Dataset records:

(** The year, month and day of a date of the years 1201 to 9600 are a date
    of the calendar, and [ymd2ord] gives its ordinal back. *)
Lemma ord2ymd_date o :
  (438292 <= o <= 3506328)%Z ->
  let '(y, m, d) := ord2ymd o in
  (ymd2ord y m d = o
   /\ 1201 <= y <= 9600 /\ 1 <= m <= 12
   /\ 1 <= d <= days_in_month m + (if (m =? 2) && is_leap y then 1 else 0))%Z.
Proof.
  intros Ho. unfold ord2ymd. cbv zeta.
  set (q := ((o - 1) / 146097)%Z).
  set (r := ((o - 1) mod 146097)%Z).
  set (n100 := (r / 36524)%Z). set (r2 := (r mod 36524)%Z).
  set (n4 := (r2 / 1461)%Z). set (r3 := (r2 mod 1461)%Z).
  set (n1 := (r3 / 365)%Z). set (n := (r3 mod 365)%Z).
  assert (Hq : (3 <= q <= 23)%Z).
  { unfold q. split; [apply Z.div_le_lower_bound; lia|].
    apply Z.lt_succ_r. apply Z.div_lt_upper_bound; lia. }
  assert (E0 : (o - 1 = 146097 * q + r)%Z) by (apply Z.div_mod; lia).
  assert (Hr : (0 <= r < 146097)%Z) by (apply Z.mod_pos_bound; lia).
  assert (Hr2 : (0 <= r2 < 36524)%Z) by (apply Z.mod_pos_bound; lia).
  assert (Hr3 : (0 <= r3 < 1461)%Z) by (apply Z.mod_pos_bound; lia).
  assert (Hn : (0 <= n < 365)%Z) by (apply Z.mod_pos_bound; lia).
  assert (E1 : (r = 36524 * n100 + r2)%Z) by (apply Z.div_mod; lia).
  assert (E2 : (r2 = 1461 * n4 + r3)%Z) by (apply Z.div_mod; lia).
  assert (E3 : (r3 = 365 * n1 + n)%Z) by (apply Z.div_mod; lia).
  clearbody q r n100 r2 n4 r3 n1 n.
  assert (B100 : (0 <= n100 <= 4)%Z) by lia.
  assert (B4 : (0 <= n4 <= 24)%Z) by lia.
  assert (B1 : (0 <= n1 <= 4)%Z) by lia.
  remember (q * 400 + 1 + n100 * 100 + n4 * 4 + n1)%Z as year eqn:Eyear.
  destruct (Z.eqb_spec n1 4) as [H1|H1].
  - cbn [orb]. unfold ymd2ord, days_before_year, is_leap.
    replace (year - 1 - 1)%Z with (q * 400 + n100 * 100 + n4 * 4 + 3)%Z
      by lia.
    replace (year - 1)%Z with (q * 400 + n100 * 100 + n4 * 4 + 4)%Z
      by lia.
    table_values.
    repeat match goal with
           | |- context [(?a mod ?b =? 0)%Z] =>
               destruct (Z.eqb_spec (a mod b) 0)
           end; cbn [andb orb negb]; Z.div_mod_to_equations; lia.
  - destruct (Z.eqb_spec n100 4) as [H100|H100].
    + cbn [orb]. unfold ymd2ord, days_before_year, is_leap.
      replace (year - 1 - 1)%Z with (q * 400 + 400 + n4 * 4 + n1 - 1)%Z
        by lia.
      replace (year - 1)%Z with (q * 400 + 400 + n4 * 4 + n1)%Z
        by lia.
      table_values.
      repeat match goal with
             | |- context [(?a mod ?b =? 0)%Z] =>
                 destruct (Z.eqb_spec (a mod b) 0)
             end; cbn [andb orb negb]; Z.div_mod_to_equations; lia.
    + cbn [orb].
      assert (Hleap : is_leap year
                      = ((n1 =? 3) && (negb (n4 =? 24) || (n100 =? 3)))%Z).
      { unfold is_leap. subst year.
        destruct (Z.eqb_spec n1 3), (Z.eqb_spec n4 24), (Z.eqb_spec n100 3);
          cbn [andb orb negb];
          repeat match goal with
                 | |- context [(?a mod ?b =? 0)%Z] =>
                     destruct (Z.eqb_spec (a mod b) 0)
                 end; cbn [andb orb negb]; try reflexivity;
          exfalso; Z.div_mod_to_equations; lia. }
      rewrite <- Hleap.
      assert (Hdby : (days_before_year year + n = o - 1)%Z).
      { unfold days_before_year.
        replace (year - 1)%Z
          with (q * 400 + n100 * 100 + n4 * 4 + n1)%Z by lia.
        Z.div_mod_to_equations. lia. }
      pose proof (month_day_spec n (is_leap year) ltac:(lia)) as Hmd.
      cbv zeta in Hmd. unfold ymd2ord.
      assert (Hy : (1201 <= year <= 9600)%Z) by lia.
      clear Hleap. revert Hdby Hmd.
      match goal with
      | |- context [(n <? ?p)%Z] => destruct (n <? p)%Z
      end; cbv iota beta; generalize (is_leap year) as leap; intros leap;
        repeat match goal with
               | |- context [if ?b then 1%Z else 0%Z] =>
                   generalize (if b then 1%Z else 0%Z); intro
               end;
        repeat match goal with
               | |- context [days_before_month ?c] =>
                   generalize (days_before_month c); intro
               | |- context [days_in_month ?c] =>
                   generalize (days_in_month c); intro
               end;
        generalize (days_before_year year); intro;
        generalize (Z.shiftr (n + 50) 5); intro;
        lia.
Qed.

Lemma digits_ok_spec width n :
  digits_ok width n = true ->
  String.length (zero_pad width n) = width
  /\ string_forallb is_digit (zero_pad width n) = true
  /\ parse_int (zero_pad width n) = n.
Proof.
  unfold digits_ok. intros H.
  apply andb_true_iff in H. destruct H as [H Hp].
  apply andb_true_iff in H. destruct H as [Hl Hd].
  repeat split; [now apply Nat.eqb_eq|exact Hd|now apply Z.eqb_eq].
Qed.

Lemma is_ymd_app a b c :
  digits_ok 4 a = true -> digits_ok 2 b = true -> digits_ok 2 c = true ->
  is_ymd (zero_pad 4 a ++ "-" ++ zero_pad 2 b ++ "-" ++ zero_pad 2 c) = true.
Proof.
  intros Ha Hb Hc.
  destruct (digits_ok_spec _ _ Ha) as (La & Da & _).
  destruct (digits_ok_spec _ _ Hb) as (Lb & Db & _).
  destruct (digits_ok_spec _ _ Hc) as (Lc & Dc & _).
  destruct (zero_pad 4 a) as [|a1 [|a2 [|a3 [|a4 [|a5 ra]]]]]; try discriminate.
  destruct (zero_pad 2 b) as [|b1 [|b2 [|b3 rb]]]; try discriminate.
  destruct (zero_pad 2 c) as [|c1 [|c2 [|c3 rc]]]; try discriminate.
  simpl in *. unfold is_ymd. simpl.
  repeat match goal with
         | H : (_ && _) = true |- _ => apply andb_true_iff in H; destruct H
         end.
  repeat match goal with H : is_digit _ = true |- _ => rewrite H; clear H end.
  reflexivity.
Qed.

## TASK DIRECTIONS
Please filter the entries for the word "width" and copy the lines that have it.

## RESPONSE TO THE TASK
Lemma digits_ok_spec width n :
  digits_ok width n = true ->
  String.length (zero_pad width n) = width
  /\ string_forallb is_digit (zero_pad width n) = true
  /\ parse_int (zero_pad width n) = n.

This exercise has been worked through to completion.